Когда вы идёте по жизненному пути спотыкаясь, скользя и опять вскакивая на ноги, плачевно сознавая свою несчастную слабость и молясь съ сокрушеннымъ сердцемъ, чтобы не впасть въ искушеніе, не смотрѣли ли вы часто на другихъ грѣшниковъ? не соображали ли съ ужаснымъ участіемъ о ихъ карьерѣ? Есть нѣкоторые, на кого съ самаго ихъ дѣтства мрачный Ариманъ наложилъ свою ужасную печать: дѣтьми они были уже развращены, злы на языкъ, въ нѣжномъ возрастѣ уже жестоки; имъ слѣдовало бы еще быть правдивыми и великодушными (они вчера лежали у материнской груди), а они фальшивы и холодны и жадны преждевременно. Они почти еще младенцы, а уже эгоистичны какъ старики; подъ ихъ чистосердечными личиками виднѣются хитрость и злость и отвратительно преждевременное лукавство. Я могу припомнить такихъ дѣтей, и въ незабытомъ дѣтствѣ въ глубокой дали, вижу эту печальную процессію enfans perdus. Да спасётъ ихъ небо; потомъ есть тотъ сомнительный классъ людей, которые, еще на искушеніи, падаютъ и опять встаютъ, которые часто остаются побѣдителями въ битвѣ жизни, которые побиты, ранены, взяты въ плѣнъ, но спасаются и иногда побѣждаютъ.

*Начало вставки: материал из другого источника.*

(* ===== verification/BoundaryProps.v ===== *)
(** * What the boundary promises: the values it lets in, its refusals, the references it prints *)

From S2P Require Import Prelude Errors Wire RequestEnums Jids Messaging MessagingLaws.

Section boundary.
Context `{ids : LibIds}.

(** ** Well-formed values *)

Definition jid_ok (j : Jid) : Prop := exists text, text <> "" /\ from_str text = Ok (as_lib j).
Definition group_ok (g : GroupJid) : Prop := jid_ok (group_as_jid g) /\ server (as_lib (group_as_jid g)) = ServerGroup.
Definition newsletter_ok (n : NewsletterJid) : Prop :=
  jid_ok (newsletter_as_jid n) /\ server (as_lib (newsletter_as_jid n)) = ServerNewsletter.
Definition id_ok (id : MessageId) : Prop := id_as_str id <> "".
Definition option_ok {A} (P : A -> Prop) (o : option A) : Prop := forall a, o = Some a -> P a.

Definition target_ok (t : MessageTarget) : Prop :=
  jid_ok (mt_chat t) /\ option_ok jid_ok (mt_participant t) /\ id_ok (mt_id t).
Definition quote_ok (q : QuotedRef) : Prop :=
  id_ok (q_id q) /\ option_ok jid_ok (q_participant q) /\ option_ok jid_ok (q_remote_chat q).
Definition context_ok (c : OutgoingContext) : Prop :=
  Forall jid_ok (oc_mentions c) /\ option_ok quote_ok (oc_quote c).
Definition recipients_ok (js : list Jid) : Prop := js <> [] /\ Forall jid_ok js.
Definition identity_ok (creator : Jid) (id : MessageId) (secret : bytes) : Prop :=
  jid_ok creator /\ id_ok id /\ length secret = 32%nat.
Definition hashes_ok (hashes : list bytes) : Prop :=
  NoDup hashes /\ Forall (fun h => length h = 32%nat) hashes /\ (length hashes <= 1000)%nat.

Lemma required_ok jid j : required_made jid j -> jid_ok j.
Proof. intros []. by eexists. Qed.

Lemma optional_ok jid o : optional_made jid o -> option_ok jid_ok o.
Proof. intros H j ->. by eapply required_ok. Qed.

Lemma id_made_ok text id : id_made text id -> id_ok id.
Proof. unfold id_ok. by intros [? ->]. Qed.

Lemma remote_ok key destination o : remote_made key destination o -> option_ok jid_ok o.
Proof. intros H j ->. destruct H as [H _]. by eapply required_ok. Qed.

Lemma quote_made_ok quote m d o : quote_made quote m d o -> option_ok quote_ok o.
Proof.
  intros H q ->. unfold quote_made in H. destruct (quote ≫= pb.quoted) as [key|]; [|done].
  destruct H as (H1 & H2 & H3 & _). split_and!; [by eapply id_made_ok|by eapply optional_ok|by eapply remote_ok].
Qed.

Lemma Forall2_made_ok {A} (get : A -> option pb.Jid) (l : list A) js :
  Forall2 (fun a j => required_made (get a) j) l js -> Forall jid_ok js.
Proof. induction 1; constructor; [by eapply required_ok|done]. Qed.

Lemma context_made_ok ms q m s d c : context_made ms q m s d c -> context_ok c.
Proof. intros (H1 & H2 & _). split; [by eapply Forall2_made_ok|by eapply quote_made_ok]. Qed.

Lemma recipients_made_ok values js : recipients_made values js -> recipients_ok js.
Proof.
  intros [Hne H]. split; [|by eapply (Forall2_made_ok Some)].
  intros ->. by apply Forall2_nil_inv_r in H.
Qed.

Lemma identity_made_ok c p s x : identity_made c p s x -> identity_ok x.1.1 x.1.2 x.2.
Proof. intros (H1 & H2 & -> & H3). split_and!; [by eapply required_ok|by eapply id_made_ok|done]. Qed.

Lemma hashes_made_ok raw hashes : hashes_made raw hashes -> hashes_ok hashes.
Proof. by intros (-> & ? & ? & ?). Qed.

Lemma parse_within_ok value field subset kind : parse_within value field subset = Ok kind -> kind ∈ subset.
Proof. intros H. by apply (parse_within_accepts field subset) in H as [? _]. Qed.

(** Every value a conversion gives is in [P]. *)
Definition gives {R V} (conv : R -> WamuxResult V) (P : V -> Prop) : Prop := forall r v, conv r = Ok v -> P v.

Lemma gives_intro {R V} (conv : R -> WamuxResult V) checks made P :
  (forall r, checked (conv r) (checks r) (made r)) -> (forall r v, made r v -> P v) -> gives conv P.
Proof. intros Hc Hm r v Hr. eapply Hm, checked_value; [apply Hc|done]. Qed.

#[local] Hint Resolve required_ok optional_ok id_made_ok quote_made_ok context_made_ok recipients_made_ok
  hashes_made_ok parse_within_ok : made.

Lemma identity_of_made creator id secret c p s : identity_made c p s (creator, id, secret) -> identity_ok creator id secret.
Proof. by intros H%identity_made_ok. Qed.

#[local] Hint Resolve identity_of_made : made.

(** The values of a conversion, from its [checked] lemma and what its parts made. *)
Ltac gives_by lemma :=
  eapply gives_intro; [intros; apply lemma|intros r v H; hnf in H; destruct_and?; try unfold target_ok; split_and?; eauto with made].

Lemma newsletter_made_ok jid n : newsletter_made jid n -> newsletter_ok n.
Proof. intros [H Hs]. split; [by eapply required_ok|done]. Qed.
#[local] Hint Resolve newsletter_made_ok : made.

Lemma required_gives : gives from_required_wire jid_ok.
Proof. eapply gives_intro; [apply checked_required|]. intros. by eapply required_ok. Qed.
Lemma group_gives : gives group_from_required_wire group_ok.
Proof. eapply gives_intro; [apply checked_group|]. intros r g [H Hs]. split; [by eapply required_ok|done]. Qed.
Lemma newsletter_gives : gives newsletter_from_required_wire newsletter_ok.
Proof. eapply gives_intro; [apply checked_newsletter|]. intros. by eapply newsletter_made_ok. Qed.
Lemma lid_gives : gives lid_pn_query_try_from (fun q => jid_ok (lq_jid q)).
Proof. gives_by checked_lid. Qed.
Lemma history_gives : gives history_query_try_from (fun q => newsletter_ok (nh_jid q) /\ nh_count q <> 0 /\ nh_before q <> Some 0).
Proof. gives_by checked_history. match goal with H : forall row, _ |- _ => intros [_ []]%H; done end. Qed.
Lemma newsletter_vote_gives :
  gives newsletter_vote_try_from (fun v => newsletter_ok (nv_jid v) /\ nv_server_id v <> 0 /\ hashes_ok (nv_option_hashes v)).
Proof. gives_by checked_newsletter_vote. Qed.
Lemma add_ons_gives : gives add_ons_query_try_from (fun q => newsletter_ok (na_jid q) /\ na_limit q <> 0).
Proof. gives_by checked_add_ons. Qed.
#[local] Hint Resolve required_gives group_gives newsletter_gives lid_gives history_gives newsletter_vote_gives add_ons_gives : gives.

(** C21.  Whatever a client sends, a request that is let in is well formed.  Every jid in it is one the
    library accepts, a group is on the group server and a channel on the newsletter server; no
    message id is empty; a quote has its id; the media can be sent, posted or downloaded, as the
    request asks; a status has recipients; a poll secret is 32 bytes, and a tally has options; a
    channel poll vote has at most 1000 distinct hashes of 32 bytes and names a poll, and a page of
    a channel has at least one row. *)
Theorem conversions_well_formed :
  gives from_required_wire jid_ok /\ gives from_optional_wire (option_ok jid_ok) /\
  gives group_from_required_wire group_ok /\ gives newsletter_from_required_wire newsletter_ok /\
  gives lid_pn_query_try_from (fun q => jid_ok (lq_jid q)) /\
  gives target_try_from target_ok /\
  gives text_try_from (fun t => context_ok (ot_context t)) /\
  gives media_try_from (fun m => om_kind m ∈ [Image; Video; Audio; Document; Sticker] /\ context_ok (om_context m)) /\
  gives downloadable_try_from (fun d => dm_kind d ∈ ALL_MEDIA) /\
  gives status_text_try_from (fun s => recipients_ok (stt_recipients s)) /\
  gives status_media_try_from (fun s => sm_kind s ∈ [Image; Video] /\ recipients_ok (sm_recipients s)) /\
  gives status_revoke_try_from (fun s => id_ok (sr_message_id s) /\ recipients_ok (sr_recipients s)) /\
  gives poll_vote_cast_try_from (fun v => identity_ok (vc_creator v) (vc_poll_id v) (vc_message_secret v)) /\
  gives votes_to_tally_try_from (fun t => identity_ok (vt_creator t) (vt_poll_id t) (vt_message_secret t) /\
    vt_options t <> [] /\ Forall (fun e => jid_ok (ev_voter e)) (vt_votes t)) /\
  gives contact_try_from (fun c => option_ok quote_ok (cc_quote c)) /\
  gives interactive_reply_try_from (fun i => quote_ok (ir_quote i)) /\
  gives history_query_try_from (fun q => newsletter_ok (nh_jid q) /\ nh_count q <> 0 /\ nh_before q <> Some 0) /\
  gives newsletter_vote_try_from (fun v => newsletter_ok (nv_jid v) /\ nv_server_id v <> 0 /\ hashes_ok (nv_option_hashes v)) /\
  gives add_ons_query_try_from (fun q => newsletter_ok (na_jid q) /\ na_limit q <> 0).
Proof.
  split_and!; try solve [eauto with gives].
  - eapply gives_intro; [apply checked_optional|]. intros. by eapply optional_ok.
  - gives_by checked_target.
  - gives_by checked_text.
  - gives_by checked_media.
  - gives_by checked_downloadable.
  - gives_by checked_status_text.
  - gives_by checked_status_media.
  - gives_by checked_revoke.
  - gives_by checked_cast.
  - gives_by checked_tally. match goal with H : Forall2 _ _ _ |- _ => clear -H; induction H as [|? ? ? ? [? _]]; constructor end;
      [by eapply required_ok|done].
  - gives_by checked_contact.
  - eapply gives_intro; [apply checked_reply|]. intros r v [H _]. by eapply quote_made_ok.
Qed.

(** ** Refusals *)

Definition invalid (c : Check) : Prop := forall e, c = Some e -> exists message, e = InvalidArgument message.

(** A conversion that gives the first error of its checks, each an InvalidArgument, and otherwise
    a value that is [made] of the request. *)
Definition converts {R V} (conv : R -> WamuxResult V) (checks : R -> list Check) (made : R -> V -> Prop) : Prop :=
  forall r, checked (conv r) (checks r) (made r) /\ Forall invalid (checks r).

Lemma invalid_refuse b message : invalid (refuse_if b (InvalidArgument message)).
Proof. intros e. unfold refuse_if. destruct b; [|done]. intros [= <-]. by eexists. Qed.

Lemma invalid_parse text : invalid (parse_check text).
Proof. intros e. unfold parse_check. destruct (from_str text); [done|]. intros [= <-]. by eexists. Qed.

Lemma invalid_some message : invalid (Some (InvalidArgument message)).
Proof. intros e [= <-]. by eexists. Qed.

Lemma invalid_required jid : Forall invalid (required_checks jid).
Proof. repeat constructor; [apply invalid_refuse|apply invalid_parse]. Qed.

Lemma invalid_optional jid : Forall invalid (optional_checks jid).
Proof. unfold optional_checks. case_match; repeat constructor. apply invalid_parse. Qed.

Lemma invalid_server s text refused : Forall invalid (server_checks s text refused).
Proof. unfold server_checks. case_match; repeat constructor. apply invalid_refuse. Qed.

Lemma invalid_enum field subset value : Forall invalid (enum_checks (fun v => parse_within v field subset) value).
Proof.
  repeat constructor. intros e. case_match eqn:E; [done|]. intros [= <-].
  apply (parse_within_accepts field subset) in E as ->. by eexists.
Qed.

Lemma invalid_concat {A} (f : A -> list Check) (l : list A) :
  (forall a, Forall invalid (f a)) -> Forall invalid (concat (f <$> l)).
Proof. intros Hf. induction l; cbn; [constructor|]. by apply Forall_app. Qed.

Lemma invalid_imap {A} (f : nat -> A -> list Check) (l : list A) :
  (forall i a, Forall invalid (f i a)) -> Forall invalid (concat (imap f l)).
Proof. revert f. induction l as [|a l IH]; intros f Hf; cbn; [constructor|]. apply Forall_app. split; [done|]. apply IH. intros. apply Hf. Qed.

Потомъ есть счастливый классъ людей, въ которыхъ не бываетъ никакого сомнѣнія: они безукоризненны и въ одеждѣ бѣлоснѣжной; для нихъ добродѣтель легка; въ ихъ чистой груди пріютилась вѣра, а холодное сомнѣніе не имѣетъ доступа туда; они были дѣтьми добры, молодыми людьми добры; сдѣлались мужьями и отцами и всё-таки остались добры. Почему первый воспитанникъ въ нашей школѣ могъ писать греческіе ямбы безъ усилій и безъ ошибки? Другіе изъ насъ покрывали страницы безконечными слезами и помарками, и несмотря на всѣ свои труды, все-таки оставались послѣдними въ классѣ. Нашъ пріятель Филиппъ принадлежитъ къ среднему классу, въ которомъ, вѣроятно, находимся мы съ вами, любезный сэръ — не навсегда, я надѣюсь, включены мы въ этотъ ужасный третій классъ, о которомъ было упомянуто.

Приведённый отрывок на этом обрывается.